[Saved data entries]
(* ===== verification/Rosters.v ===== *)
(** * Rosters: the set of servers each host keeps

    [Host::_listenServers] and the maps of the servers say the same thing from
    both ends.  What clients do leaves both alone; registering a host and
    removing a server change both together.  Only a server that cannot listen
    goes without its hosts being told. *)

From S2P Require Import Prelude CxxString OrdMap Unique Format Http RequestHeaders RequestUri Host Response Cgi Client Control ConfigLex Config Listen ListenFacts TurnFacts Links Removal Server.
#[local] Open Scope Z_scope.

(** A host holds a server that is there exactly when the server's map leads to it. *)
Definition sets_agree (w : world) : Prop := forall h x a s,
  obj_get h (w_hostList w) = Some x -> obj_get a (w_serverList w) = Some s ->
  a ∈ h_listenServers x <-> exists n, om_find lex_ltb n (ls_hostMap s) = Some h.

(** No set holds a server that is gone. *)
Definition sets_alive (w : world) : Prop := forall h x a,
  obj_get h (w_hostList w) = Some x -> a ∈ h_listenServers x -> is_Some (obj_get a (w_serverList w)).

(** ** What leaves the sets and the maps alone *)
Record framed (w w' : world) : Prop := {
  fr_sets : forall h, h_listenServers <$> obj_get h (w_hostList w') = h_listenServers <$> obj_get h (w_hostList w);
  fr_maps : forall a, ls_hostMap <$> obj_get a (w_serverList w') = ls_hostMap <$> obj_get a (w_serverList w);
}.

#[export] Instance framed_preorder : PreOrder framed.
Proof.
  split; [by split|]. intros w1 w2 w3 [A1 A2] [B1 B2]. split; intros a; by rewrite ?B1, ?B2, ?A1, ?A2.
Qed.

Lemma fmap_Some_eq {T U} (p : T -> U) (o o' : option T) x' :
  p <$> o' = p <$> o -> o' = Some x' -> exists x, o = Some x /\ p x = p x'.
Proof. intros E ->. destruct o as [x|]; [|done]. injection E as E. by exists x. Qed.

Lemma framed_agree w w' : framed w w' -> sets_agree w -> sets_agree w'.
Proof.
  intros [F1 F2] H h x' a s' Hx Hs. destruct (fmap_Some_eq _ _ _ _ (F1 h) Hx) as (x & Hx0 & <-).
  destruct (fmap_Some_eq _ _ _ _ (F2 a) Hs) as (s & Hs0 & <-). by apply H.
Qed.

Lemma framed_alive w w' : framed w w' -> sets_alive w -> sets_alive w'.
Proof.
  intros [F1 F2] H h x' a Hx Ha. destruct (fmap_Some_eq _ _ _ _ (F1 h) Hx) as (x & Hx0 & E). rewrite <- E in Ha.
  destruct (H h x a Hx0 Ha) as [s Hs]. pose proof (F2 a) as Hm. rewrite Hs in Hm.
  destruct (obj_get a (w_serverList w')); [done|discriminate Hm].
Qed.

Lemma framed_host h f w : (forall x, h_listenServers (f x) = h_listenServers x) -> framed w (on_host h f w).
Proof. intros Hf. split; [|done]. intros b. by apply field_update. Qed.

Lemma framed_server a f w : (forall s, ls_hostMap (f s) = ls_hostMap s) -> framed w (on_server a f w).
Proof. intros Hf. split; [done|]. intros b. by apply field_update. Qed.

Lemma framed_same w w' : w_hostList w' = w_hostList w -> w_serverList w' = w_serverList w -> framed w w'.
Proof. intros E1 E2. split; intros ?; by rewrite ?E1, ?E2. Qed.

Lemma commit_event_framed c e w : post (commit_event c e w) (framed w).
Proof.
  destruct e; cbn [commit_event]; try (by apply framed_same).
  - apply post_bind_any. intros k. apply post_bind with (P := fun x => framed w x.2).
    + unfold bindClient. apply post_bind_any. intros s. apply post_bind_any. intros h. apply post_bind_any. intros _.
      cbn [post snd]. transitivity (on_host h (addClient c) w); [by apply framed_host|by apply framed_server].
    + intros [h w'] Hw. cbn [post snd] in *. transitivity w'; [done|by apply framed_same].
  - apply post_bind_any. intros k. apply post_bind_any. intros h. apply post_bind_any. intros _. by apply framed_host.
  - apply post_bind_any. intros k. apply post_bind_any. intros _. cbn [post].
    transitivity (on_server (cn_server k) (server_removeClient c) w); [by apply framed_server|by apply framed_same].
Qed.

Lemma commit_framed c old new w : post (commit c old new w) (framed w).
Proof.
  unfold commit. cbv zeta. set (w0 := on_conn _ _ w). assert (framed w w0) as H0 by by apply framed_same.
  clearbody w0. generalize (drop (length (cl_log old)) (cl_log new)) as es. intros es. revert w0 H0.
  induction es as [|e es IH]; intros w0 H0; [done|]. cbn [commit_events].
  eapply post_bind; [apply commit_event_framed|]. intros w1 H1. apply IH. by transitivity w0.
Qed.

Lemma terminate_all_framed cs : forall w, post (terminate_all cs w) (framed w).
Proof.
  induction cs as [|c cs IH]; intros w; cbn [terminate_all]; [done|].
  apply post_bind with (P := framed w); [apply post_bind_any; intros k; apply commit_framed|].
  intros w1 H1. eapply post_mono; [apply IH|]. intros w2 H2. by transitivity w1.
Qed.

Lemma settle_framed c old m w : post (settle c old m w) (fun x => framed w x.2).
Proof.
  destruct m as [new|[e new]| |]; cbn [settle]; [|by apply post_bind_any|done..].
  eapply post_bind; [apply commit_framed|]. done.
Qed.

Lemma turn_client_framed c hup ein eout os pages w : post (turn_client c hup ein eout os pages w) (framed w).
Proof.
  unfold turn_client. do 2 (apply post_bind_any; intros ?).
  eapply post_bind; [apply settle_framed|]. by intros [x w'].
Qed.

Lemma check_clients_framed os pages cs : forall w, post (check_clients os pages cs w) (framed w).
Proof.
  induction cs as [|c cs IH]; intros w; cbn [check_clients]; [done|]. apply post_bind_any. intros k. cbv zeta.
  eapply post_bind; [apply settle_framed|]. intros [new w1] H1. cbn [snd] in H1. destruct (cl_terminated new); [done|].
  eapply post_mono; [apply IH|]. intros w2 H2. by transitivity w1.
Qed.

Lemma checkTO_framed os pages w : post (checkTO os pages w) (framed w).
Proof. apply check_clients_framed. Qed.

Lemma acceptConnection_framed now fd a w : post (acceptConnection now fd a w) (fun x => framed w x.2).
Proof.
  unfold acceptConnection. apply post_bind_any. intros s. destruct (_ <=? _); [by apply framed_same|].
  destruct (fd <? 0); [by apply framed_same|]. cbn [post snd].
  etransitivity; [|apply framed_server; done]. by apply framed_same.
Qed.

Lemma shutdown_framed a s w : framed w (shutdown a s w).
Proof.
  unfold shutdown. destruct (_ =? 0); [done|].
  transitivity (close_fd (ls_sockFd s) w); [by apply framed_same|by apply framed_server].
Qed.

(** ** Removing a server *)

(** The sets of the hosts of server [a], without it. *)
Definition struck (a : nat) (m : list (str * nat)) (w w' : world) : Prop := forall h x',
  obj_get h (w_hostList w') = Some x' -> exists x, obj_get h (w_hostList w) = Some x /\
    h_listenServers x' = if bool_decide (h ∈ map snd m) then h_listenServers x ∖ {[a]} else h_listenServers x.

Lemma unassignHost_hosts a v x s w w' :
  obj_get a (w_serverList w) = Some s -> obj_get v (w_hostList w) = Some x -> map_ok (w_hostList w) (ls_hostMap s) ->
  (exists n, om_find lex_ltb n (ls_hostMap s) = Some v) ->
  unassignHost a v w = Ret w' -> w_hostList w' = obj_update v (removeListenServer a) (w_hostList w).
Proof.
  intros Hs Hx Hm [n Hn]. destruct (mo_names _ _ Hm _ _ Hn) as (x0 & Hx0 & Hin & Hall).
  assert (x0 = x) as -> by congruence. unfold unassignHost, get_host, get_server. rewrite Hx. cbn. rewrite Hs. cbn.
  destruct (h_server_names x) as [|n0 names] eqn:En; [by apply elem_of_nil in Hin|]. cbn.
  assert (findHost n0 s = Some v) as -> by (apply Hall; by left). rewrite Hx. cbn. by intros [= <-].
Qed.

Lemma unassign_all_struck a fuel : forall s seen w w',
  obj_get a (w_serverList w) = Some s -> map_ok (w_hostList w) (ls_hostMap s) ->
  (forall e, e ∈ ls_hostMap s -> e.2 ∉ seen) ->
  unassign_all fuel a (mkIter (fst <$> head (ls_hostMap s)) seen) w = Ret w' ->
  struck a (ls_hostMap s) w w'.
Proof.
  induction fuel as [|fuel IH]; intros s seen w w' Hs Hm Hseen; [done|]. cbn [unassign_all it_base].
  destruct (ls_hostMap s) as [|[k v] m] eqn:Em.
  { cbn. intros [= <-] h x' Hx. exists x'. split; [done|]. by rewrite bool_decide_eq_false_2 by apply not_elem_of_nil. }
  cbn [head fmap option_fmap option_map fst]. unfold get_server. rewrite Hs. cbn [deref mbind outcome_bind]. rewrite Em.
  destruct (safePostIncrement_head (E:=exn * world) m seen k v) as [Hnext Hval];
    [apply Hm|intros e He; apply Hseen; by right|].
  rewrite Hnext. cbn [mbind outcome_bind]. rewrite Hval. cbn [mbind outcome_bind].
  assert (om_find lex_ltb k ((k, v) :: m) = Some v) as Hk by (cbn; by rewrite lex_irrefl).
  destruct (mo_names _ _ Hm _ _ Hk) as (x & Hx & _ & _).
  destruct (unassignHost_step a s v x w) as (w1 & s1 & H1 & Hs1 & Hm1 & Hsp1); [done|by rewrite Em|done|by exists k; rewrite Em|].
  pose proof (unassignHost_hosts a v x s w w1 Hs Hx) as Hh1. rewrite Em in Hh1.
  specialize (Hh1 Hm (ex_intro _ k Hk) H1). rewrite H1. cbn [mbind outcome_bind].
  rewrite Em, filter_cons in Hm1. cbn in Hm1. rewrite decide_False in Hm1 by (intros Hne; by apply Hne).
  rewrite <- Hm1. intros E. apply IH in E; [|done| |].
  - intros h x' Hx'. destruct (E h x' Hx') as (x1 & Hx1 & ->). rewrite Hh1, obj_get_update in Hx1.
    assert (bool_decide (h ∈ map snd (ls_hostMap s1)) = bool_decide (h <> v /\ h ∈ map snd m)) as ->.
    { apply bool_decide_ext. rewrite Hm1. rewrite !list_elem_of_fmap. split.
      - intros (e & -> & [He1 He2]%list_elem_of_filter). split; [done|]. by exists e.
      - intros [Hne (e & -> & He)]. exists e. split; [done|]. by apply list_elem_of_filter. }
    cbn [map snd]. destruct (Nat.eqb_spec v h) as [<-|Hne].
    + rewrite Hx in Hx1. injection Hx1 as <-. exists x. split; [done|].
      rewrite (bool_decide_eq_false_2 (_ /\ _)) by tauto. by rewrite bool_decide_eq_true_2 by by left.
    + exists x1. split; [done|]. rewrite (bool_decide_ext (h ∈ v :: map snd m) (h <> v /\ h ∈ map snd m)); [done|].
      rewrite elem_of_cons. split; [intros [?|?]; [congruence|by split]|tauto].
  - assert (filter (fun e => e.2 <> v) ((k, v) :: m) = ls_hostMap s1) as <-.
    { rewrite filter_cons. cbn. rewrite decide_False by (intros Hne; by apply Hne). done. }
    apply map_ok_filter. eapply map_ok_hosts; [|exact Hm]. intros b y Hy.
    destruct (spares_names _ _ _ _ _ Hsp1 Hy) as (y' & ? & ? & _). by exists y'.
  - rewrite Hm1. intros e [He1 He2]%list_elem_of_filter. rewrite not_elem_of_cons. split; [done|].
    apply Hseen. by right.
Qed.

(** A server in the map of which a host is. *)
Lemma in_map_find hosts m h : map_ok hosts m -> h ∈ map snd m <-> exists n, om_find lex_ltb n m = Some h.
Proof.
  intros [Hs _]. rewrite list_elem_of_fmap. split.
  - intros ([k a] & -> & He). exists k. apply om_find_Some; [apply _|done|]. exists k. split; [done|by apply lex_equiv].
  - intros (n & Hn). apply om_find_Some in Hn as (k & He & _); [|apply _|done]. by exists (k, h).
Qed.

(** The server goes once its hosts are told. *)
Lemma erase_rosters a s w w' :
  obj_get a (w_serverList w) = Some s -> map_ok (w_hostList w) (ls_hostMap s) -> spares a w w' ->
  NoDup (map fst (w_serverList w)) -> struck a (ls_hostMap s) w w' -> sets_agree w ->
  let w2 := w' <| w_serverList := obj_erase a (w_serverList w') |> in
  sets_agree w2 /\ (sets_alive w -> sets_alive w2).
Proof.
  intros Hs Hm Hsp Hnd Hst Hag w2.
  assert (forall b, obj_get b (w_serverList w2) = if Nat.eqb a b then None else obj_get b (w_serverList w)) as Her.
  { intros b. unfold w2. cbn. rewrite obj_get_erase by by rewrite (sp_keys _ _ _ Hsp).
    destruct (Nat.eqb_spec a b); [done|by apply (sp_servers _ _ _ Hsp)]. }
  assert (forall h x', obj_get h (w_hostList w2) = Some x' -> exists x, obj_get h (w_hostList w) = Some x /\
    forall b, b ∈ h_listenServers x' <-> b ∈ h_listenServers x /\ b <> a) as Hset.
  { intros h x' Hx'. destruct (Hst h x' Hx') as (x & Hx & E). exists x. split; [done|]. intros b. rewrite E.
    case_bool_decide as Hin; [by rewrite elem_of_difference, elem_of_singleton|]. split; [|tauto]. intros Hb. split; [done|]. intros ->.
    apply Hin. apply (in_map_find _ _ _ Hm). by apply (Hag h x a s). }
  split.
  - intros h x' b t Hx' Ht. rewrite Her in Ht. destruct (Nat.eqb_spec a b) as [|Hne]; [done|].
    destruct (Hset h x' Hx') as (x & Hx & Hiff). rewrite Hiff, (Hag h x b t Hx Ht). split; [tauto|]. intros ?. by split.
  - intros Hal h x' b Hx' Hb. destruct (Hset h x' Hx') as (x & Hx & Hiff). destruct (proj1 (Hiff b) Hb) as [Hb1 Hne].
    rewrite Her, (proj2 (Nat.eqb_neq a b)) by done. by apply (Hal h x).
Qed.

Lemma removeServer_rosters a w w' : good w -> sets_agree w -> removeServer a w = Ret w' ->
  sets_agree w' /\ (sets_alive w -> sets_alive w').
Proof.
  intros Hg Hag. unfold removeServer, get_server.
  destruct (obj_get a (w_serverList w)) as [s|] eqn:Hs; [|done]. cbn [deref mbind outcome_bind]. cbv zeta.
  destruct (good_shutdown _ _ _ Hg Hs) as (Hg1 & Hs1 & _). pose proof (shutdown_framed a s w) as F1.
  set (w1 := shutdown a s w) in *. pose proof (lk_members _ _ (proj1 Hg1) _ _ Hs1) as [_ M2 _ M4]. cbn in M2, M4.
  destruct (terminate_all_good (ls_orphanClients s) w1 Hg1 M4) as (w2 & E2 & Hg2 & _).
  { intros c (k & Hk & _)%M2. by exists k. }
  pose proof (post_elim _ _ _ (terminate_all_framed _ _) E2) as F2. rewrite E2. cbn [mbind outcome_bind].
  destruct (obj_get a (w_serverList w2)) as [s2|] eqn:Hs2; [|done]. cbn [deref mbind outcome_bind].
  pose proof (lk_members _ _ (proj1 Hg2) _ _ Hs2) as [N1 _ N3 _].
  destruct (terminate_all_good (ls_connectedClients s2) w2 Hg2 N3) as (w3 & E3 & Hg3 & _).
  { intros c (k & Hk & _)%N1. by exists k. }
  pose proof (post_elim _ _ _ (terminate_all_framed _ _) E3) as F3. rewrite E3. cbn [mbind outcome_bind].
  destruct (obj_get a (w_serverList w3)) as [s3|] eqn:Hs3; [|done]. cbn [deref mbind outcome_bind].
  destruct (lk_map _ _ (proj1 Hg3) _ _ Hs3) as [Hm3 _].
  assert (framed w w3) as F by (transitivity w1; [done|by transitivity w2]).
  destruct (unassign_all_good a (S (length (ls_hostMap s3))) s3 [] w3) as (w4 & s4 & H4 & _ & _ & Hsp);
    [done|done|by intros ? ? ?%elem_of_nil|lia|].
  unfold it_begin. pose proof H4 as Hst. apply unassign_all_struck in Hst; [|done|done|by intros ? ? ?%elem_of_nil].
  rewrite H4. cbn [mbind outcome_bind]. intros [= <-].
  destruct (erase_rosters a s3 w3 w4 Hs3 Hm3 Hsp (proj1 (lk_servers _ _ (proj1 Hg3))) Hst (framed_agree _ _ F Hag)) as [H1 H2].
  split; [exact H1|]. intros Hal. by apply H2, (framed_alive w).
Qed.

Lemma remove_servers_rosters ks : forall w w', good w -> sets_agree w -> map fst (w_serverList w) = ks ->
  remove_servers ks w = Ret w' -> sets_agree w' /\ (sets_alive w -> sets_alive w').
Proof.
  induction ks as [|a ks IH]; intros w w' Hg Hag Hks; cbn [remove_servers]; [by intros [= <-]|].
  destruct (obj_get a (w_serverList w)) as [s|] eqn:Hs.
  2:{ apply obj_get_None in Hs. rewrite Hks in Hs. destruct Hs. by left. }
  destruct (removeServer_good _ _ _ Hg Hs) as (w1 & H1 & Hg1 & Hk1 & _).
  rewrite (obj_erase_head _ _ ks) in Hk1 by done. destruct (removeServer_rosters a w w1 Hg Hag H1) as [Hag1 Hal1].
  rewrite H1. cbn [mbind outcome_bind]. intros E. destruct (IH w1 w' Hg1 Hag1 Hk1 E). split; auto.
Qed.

* * *

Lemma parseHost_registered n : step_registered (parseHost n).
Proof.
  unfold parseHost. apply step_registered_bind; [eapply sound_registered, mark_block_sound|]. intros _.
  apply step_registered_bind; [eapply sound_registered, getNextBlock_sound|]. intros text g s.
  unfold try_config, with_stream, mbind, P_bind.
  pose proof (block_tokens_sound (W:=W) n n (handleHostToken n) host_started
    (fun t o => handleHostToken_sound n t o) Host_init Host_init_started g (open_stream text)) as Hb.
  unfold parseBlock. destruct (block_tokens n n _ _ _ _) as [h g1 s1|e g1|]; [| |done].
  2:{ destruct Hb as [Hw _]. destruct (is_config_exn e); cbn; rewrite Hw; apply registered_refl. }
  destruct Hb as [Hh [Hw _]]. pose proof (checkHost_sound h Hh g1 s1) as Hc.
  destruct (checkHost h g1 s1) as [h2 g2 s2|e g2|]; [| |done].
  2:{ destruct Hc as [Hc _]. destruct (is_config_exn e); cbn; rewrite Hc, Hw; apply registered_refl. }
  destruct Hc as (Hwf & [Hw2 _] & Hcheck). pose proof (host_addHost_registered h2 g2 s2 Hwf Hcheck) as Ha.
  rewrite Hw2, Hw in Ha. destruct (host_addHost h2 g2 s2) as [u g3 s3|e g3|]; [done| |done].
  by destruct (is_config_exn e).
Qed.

*EXERCISE PROMPT*: Copy out each line of the data above, exactly, if it lies between the line holding "- intros ([k" and the line holding "let w2 := w'", inclusive; copy no other line.

*OUTPUT FOR THIS EXERCISE*:
  - intros ([k a] & -> & He). exists k. apply om_find_Some; [apply _|done|]. exists k. split; [done|by apply lex_equiv].
  - intros (n & Hn). apply om_find_Some in Hn as (k & He & _); [|apply _|done]. by exists (k, h).
Qed.

(** The server goes once its hosts are told. *)
Lemma erase_rosters a s w w' :
  obj_get a (w_serverList w) = Some s -> map_ok (w_hostList w) (ls_hostMap s) -> spares a w w' ->
  NoDup (map fst (w_serverList w)) -> struck a (ls_hostMap s) w w' -> sets_agree w ->
  let w2 := w' <| w_serverList := obj_erase a (w_serverList w') |> in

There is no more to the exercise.